Have you considered a Microsoft Surface Book? I am a Mac guy myself, but I was at a computer store (Micro Center) recently, and the specs on it were phenomenal. It would appear to be on the leading edge of ultra portability in a PC based system.

https://www.microsoft.com/en-us/surface/devices/surface-book/overview


----------



## Ask Mr. Religion (Apr 12, 2017)

Fred,

Having had a w520 before moving to my Lenovo Yoga 2 a few years ago I feel your pain. I took that beast to China on many trips, too. Sigh.

From what I read the Dell XPS models are very good, as long as you get the 4K resolution models. After using 4K the usual 1280 x 1024 HD resolution looks like print carved on stone.

I would encourage you to look at the newer Yoga models at Lenovo, too. My Yoga 2 has served me well, and I would never imagine having to go back to anything exceeding 3 lbs in weight.

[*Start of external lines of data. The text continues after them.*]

(** * mx5nb-minidash: the Invent EMS telemetry codec

    A shallow embedding of
      - [Source/pico_dashboard/protocol/invent_ems.c]  (serial and CAN decoder),
      - [Source/CarEmu/CarEmu.c]                       (protocol emulator),
      - the two receive ring buffers of [bsp_can.c] and [pico_dashboard.cpp],
    together with the properties of the codec that the specification states.

    Conventions.
      - C integers are [Z] with the wrap-around of every conversion written
        out ([u8], [u16], [u32], [i8], [i16]).
      - Byte arrays are [list Z]; [rd buf i] is [buf[i]].
      - A C [float] of the telemetry record is [NaN] or a finite value; finite
        values are computed in exact rational arithmetic ([Q]), the rounding
        of binary32 is not modelled.
      - A float-to-integer cast whose truncated operand does not fit the
        target type is undefined in C; the model returns [None] there. *)

From Stdlib Require Import ZArith QArith Qround Qabs Lia Lqa Bool.
From stdpp Require Import base tactics option list functions.

Local Open Scope Z_scope.

(* ================================================================== *)
(** ** Machine integers *)
(* ================================================================== *)

(** [(uint8_t) x], [(uint16_t) x], [(uint32_t) x]. *)
Definition u8 (x : Z) : Z := x mod 2 ^ 8.
Definition u16 (x : Z) : Z := x mod 2 ^ 16.
Definition u32 (x : Z) : Z := x mod 2 ^ 32.

(** [(int8_t) x], [(int16_t) x]: two's complement reinterpretation. *)
Definition i8 (x : Z) : Z :=
  let y := u8 x in if y <? 2 ^ 7 then y else y - 2 ^ 8.
Definition i16 (x : Z) : Z :=
  let y := u16 x in if y <? 2 ^ 15 then y else y - 2 ^ 16.

(** [buf[i]] on an array of bytes.  A read outside the array is undefined in
    C; the model returns 0 there. *)
Definition rd (buf : list Z) (i : Z) : Z :=
  if i <? 0 then 0 else default 0 (buf !! Z.to_nat i).

(** [buf[i] = v]; a write outside the array is left out of the model (stdpp's
    insert does nothing there), every caller guards the index. *)
Definition wr (buf : list Z) (i : Z) (v : Z) : list Z :=
  if i <? 0 then buf else <[Z.to_nat i := v]> buf.

Definition is_byte (b : Z) : Prop := 0 <= b < 256.
Definition is_byteb (b : Z) : bool := (0 <=? b) && (b <? 256).

(** [read_i16] and [read_u16] of invent_ems.c, the pointer [p] being
    [&buf[off]]. *)
Definition read_u16 (buf : list Z) (off : Z) : Z :=
  u16 (Z.lor (u16 (rd buf off)) (Z.shiftl (u16 (rd buf (off + 1))) 8)).

Definition read_i16 (buf : list Z) (off : Z) : Z :=
  i16 (Z.lor (u16 (rd buf off)) (Z.shiftl (u16 (rd buf (off + 1))) 8)).

(* ================================================================== *)
(** ** The checksum *)
(* ================================================================== *)

(** Body of the [for] loop of [checksum] in invent_ems.c. *)
Definition crc_round (crc : Z) (b : Z) : Z :=
  let d := b in
  let d := u8 (Z.lxor d (u8 (Z.land crc 0xFF))) in
  let d := u8 (Z.lxor d (u8 (Z.shiftl d 4))) in
  let t := u16 (Z.lor (Z.shiftl (u16 d) 8) (Z.land (Z.shiftr crc 8) 0xFF)) in
  let t := u16 (Z.lxor t (u8 (Z.shiftr d 4))) in
  let t := u16 (Z.lxor t (Z.shiftl (u16 d) 3)) in
  t.

(** [n] more passes of [for (i = ...; i <= len; i++)], the counter being [i]. *)
Fixpoint crc_for (n : nat) (buf : list Z) (i : Z) (crc : Z) : Z :=
  match n with
  | O => crc
  | S n' => crc_for n' buf (i + 1) (crc_round crc (rd buf i))
  end.

Definition MAX_RX_BUF : Z := 64.

(** [checksum] of invent_ems.c.  After the guard [len < MAX_RX_BUF - 2], so
    the 8-bit counter [i] runs from 0 to [len] without wrapping and the loop
    makes [len + 1] passes. *)
Definition checksum (buf : list Z) : Z :=
  let len := u8 (rd buf 0 - 2) in
  if MAX_RX_BUF - 2 <=? len then 0
  else crc_for (Z.to_nat (len + 1)) buf 0 0xFFFF.

(** Body of the loop of [calcChecksum] in CarEmu.c: the same computation
    written with implicit conversions ([data ^= crc & 0xFF] and
    [data ^= data << 4] are evaluated in [int] and truncated on the store). *)
Definition calc_round (crc : Z) (b : Z) : Z :=
  let data := b in
  let data := u8 (Z.lxor data (Z.land crc 0xFF)) in
  let data := u8 (Z.lxor data (Z.shiftl data 4)) in
  let t := u16 (Z.lor (Z.shiftl (u16 data) 8) (Z.land (Z.shiftr crc 8) 0xFF)) in
  let t := u16 (Z.lxor t (u8 (Z.shiftr data 4))) in
  let t := u16 (Z.lxor t (Z.shiftl (u16 data) 3)) in
  t.

(** The loop of [calcChecksum].  There is no guard on [len] here: with
    [len = 255] the test [i <= len] never fails for the 8-bit counter, so the
    loop is run on fuel and [None] is "no result". *)
Fixpoint calc_loop (fuel : nat) (buffer : list Z) (len i crc : Z) : option Z :=
  match fuel with
  | O => None
  | S fuel' =>
      if i <=? len
      then calc_loop fuel' buffer len (u8 (i + 1)) (calc_round crc (rd buffer i))
      else Some crc
  end.

Definition calcChecksum (fuel : nat) (buffer : list Z) : option Z :=
  let len := u8 (rd buffer 0 - 2) in
  calc_loop fuel buffer len 0 0xFFFF.

(** The algorithm in the words of the specification: the accumulator starts
    at 0xFFFF and absorbs the bytes [bytes[0 .. L-2]], [L = bytes[0]].  The
    working value [d] is a byte, so [d] shifted left by 4 is cut to 8 bits
    when it is XORed into [d]; [t] is a 16-bit value. *)
Definition spec_step (acc : Z) (d : Z) : Z :=
  let d := Z.lxor d (Z.land acc 0xFF) in
  let d := Z.land (Z.lxor d (Z.shiftl d 4)) 0xFF in
  let t := Z.lor (Z.shiftl d 8) (Z.shiftr acc 8) in
  let t := Z.lxor t (Z.shiftr d 4) in
  let t := Z.lxor t (Z.shiftl d 3) in
  t.

Definition spec_checksum (bytes : list Z) : Z :=
  fold_left spec_step (take (Z.to_nat (rd bytes 0 - 1)) bytes) 0xFFFF.


(* ================================================================== *)
(** ** The telemetry record: [invent_ems_data_t] *)
(* ================================================================== *)

(** A C [float]: not-a-number, or a finite value. *)
Inductive float : Type :=
| NaN : float
| Fin : Q -> float.

(** [raw * k] and [raw / k] for an integer [raw] converted to [float]. *)
Definition fmul_int (raw : Z) (k : Q) : float := Fin (inject_Z raw * k).
Definition fdiv_int (x : float) (k : Q) : float :=
  match x with NaN => NaN | Fin q => Fin (q / k) end.
(** [(float) raw]. *)
Definition of_int (raw : Z) : float := Fin (inject_Z raw).

(** The [float] members of [invent_ems_data_t], in the order of the header. *)
Inductive ffield : Type :=
| rpm | ign_angle | inj_time_ms | tps | dbw_pos | map_kpa | lambda | speed
| fuel_flow | knock_v
| lambda_target | fuel_pressure_kpa | dwell_ms | voltage | dbw_cmd | lambda2
| idle_pos
| back_pressure_kpa
| pwm3d_target | pwm3d_curr
| trip_fuel_l | trip_path_km | curr_fuel_cons | trip_fuel_cons | fuel_composition
| clt | iat | oil_temp | fuel_temp | egt1 | egt2 | oil_pressure
| pwm_duty (i : nat).

(** The integer members of [invent_ems_data_t] (all but the two counters). *)
Inductive ifield : Type :=
| transient_corr | runlevel | cyl_no
| corr_angle | lambda_corr_fast | lambda_corr_slow | gear
| flag_major | flag_minor | flag_notify | flag_notify2 | flag_protection
| airflow | boost_duty | boost_target
| egr_pos | egr_target | inj_duty | inj_lag_time | inj_end_angle
| fuel_press_coef | air_charge_t | inj_air_charge_corr | speed2
| ign_accel_corr | vvt1_curr | vvt1_target | vvt2_curr | vvt2_target
| vvt1b_curr | vvt2b_curr | tcs_corr
| adc_tps | adc_ct | adc_iat | adc_dbw1 | adc_dbw2 | adc_map | adc_lambda
| adc_an (i : nat)
| input_state | output_state | dbw_driver_status | dbw_system_status
| gas_state | at_temp | at_state | fuel_level.

#[global] Instance ffield_eq_dec : EqDecision ffield.
Proof. solve_decision. Defined.

#[global] Instance ifield_eq_dec : EqDecision ifield.
Proof. solve_decision. Defined.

These high rez models will not drive external monitors at the same resolution however. You will need to change the monitors to keep up or just live with "HD" when connected via docking stations.


----------



## NaphtaliPress (Apr 12, 2017)

I've had an old Studio XPS since I think 2009; still running 7, it is starting to blue screen me and do a memory dump every week at least once under certain scenarios (almost always the browser I think); and the sound card crashes or starts up crashed since after the first year or so. but it has lasted this long. Any way, I know I should be shopping as well for a replacement given the issues. I had a pad or something running Windows 10 and hated it. So not looking forward to this.


----------



## Ask Mr. Religion (Apr 13, 2017)

I have been running Windows 10 since its release and look forward to the Creators Update now being pushed out to machines. It is a very stable OS.


----------



## Logan (Apr 13, 2017)

Similar to what Ben said, I've been using a Surface Pro for work. Extremely portable, it's almost like you aren't carrying it, yet it has done everything I've asked of it so far (I do some fairly intensive simulations in MATLAB). Should run Photoshop too, I'm sure you can find videos of people demonstrating that. Add a keyboard cover and it's like a really thin laptop. And I really don't mind Windows 10.


----------



## kodos (Apr 13, 2017)

I have an XPS 13 (Developer Edition, Kaby Lake) that runs Linux. I love that machine. Super small and light but is powerful enough for software development and running Windows in a VM. I almost never use my desktop now. It is the QHD touchscreen model with the 512GB SSD and 16GB of RAM.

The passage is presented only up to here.